Sept. 2014: Paul Johnson now a poll voter
Johnson rehashed a common talking point regarding recruiting and the NFL draft.
“The kids who base (going) to school on places where, ‘Well, Coach says he can get me to the league,’ they’re buying a 10-pound bag of (expletive),” Johnson said. “The only person that’s going to get you to the league is you. If you work and you’ve got the ability, then you’ll get there. If you don’t, no coach is going to get there.”
In his professional debut at the Canadian Open, Ollie Schniederjans tied for 22nd at 9-under par. He had climbed onto the leaderboard after a third-round 6-under 66 moved him to 10-under for the tournament, but he closed with a 73. He earned $46,207 for his efforts. Perhaps more importantly, the tie was worth 43 FedEx Cup points, which puts him about halfway towards catching the No. 200 player on the tour in FedEx Cup rankings. Having as many or more points as that player at the end of the season will significantly help Schniederjans earn his tour card for the next season. (You can find a somewhat Byzantine explanation here.)

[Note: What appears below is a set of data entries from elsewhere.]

(** * iTowns vector features: data model and tessellation

    A shallow embedding of [src/Core/Feature.js] (the feature data model),
    of the GeoJSON population pipeline and of the Feature2Mesh tessellation
    engine.

    JavaScript objects that are shared or mutated in place (features, number
    arrays, geometry lists, extents, styles) live in a heap indexed by
    locations; plain numbers that serve as array positions, offsets and counts
    are integers; the numbers stored in vertex buffers are kept abstract
    ([JsNumber]) so that nothing below depends on floating-point arithmetic. *)

From stdpp Require Import base option list gmap strings.
From Stdlib Require Import ZArith Lia.
(** * Fund.fun: bonding-curve issuance and deployer vesting

    A shallow embedding of the three Solidity contracts of the repository
    ([ERC20Token] and [TokenFactory] in [contract/src/TokenFactory.sol],
    [BondingCurve] in [BondingCurve.sol]) and the properties of the
    specification that concern them.

    Conventions of the embedding:
    - a [uint256] is a [Z]; Solidity 0.8 arithmetic is checked, so [+], [-],
      [*] and [/] are the operations [add], [sub], [mul], [div] below, which
      revert with a [Panic] instead of wrapping;
    - a [mapping(address => uint256)] is a [gmap address Z] read with
      default [0];
    - contract code runs in the monad [M St]: state passing over the storage
      [St], failure for [revert], and a writer for the emitted events;
    - a transaction that reverts leaves the world as it was ([execute]). *)

From Stdlib Require Import ZArith List Lia Bool String.
From stdpp Require Import base option list gmap.

Local Open Scope Z_scope.

(** ** Values *)

Abbreviation address := Z.
Abbreviation uint256 := Z.

Definition MAX_UINT256 : Z := 2 ^ 256 - 1.
Definition ether : Z := 10 ^ 18.
Definition days : Z := 86400.

Arguments MAX_UINT256 : simpl never.
Arguments ether : simpl never.
Arguments days : simpl never.

(** Revert reasons: the [require] strings of the three contracts, the custom
    errors of the OpenZeppelin ERC20 base, compiler panics, and the two ways
    a call can be refused before it runs. *)
Inductive Error :=
| PanicOverflow           (* Panic(0x11), also underflow *)
| PanicDivisionByZero     (* Panic(0x12) *)
| NotPayable              (* value sent to a function that is not payable *)
| InsufficientFunds       (* sender cannot pay msg.value *)
| UnknownContract         (* call to an address that holds no token *)
| ERC20InsufficientBalance
| ERC20InsufficientAllowance
| ERC20InvalidSender
| ERC20InvalidReceiver
| ERC20InvalidApprover
| ERC20InvalidSpender
| OnlyOwner               (* "Only owner" *)
| OnlyDeployer            (* "Only deployer" *)
| ZeroAddress             (* "Zero address" *)
| OwnerZeroAddress        (* "Owner zero address" *)
| DeployerZeroAddress     (* "Deployer zero address" *)
| TokenZeroAddress        (* "Token zero address" *)
| PlatformZeroAddress     (* "Platform zero address" *)
| Unauthorized            (* "Unauthorized" / "UNAUTHORIZED" *)
| VestingOngoing          (* "Vesting ongoing" *)
| MilestonesAlreadyReached (* "Milestones reached" *)
| BuyAmountTooSmall       (* "Buy amount too small" *)
| CurveHasGraduated       (* "Curve has graduated" *)
| InsufficientETH         (* "Insufficient ETH" *)
| AmountMustBePositive    (* "Amount must be > 0" *)
| TokenTransferFailed     (* "Token transfer failed" *)
| ETHTransferFailed       (* "ETH transfer failed" *)
| NoFeesAvailable         (* "No fees available" *)
| TransferFailed          (* "Transfer failed" *)
| AlreadyInitialized      (* "Already initialized" *)
| InsufficientFee         (* "Insufficient fee" *)
| FeeTransferFailed       (* "Fee transfer failed" *)
| NoSuchFunction.         (* call of a function the callee does not have *)

Inductive Event :=
| Transfer (from to : address) (value : uint256)
| Approval (holder spender : address) (value : uint256)
| TokensMinted (to : address) (amount : uint256)
| TokensBurned (from : address) (amount : uint256)
| MilestonesReached
| DeployerTokensVested (amount : uint256)
| UnvestedTokensBurned (amount : uint256)
| Bought (buyer : address) (ethIn tokensOut platformFee : uint256)
| Sold (seller : address) (ethOut tokensIn platformFee : uint256)
| Graduated (marketCap liquidity : uint256)
| TokenCreated (tokenAddress : address) (name symbol : string) (deployer : address)
| BondingCurveCreated (bondingCurveAddress tokenAddress : address).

Tech senior swimmer Yuval Safra finished 26th at the 5K open water world championships in Kazan, Russia. Representing Israel, Safra finished in 55 minutes, 33.2 seconds. Safra will captain the team this coming year.
Three Tech golfers – returnees Vince Whaley and Chris Petefish and incoming freshman Tye Waller – have qualified for the U.S. Amateur Golf Championship, to be played Aug. 17-23 in Olympia Fields, Ill.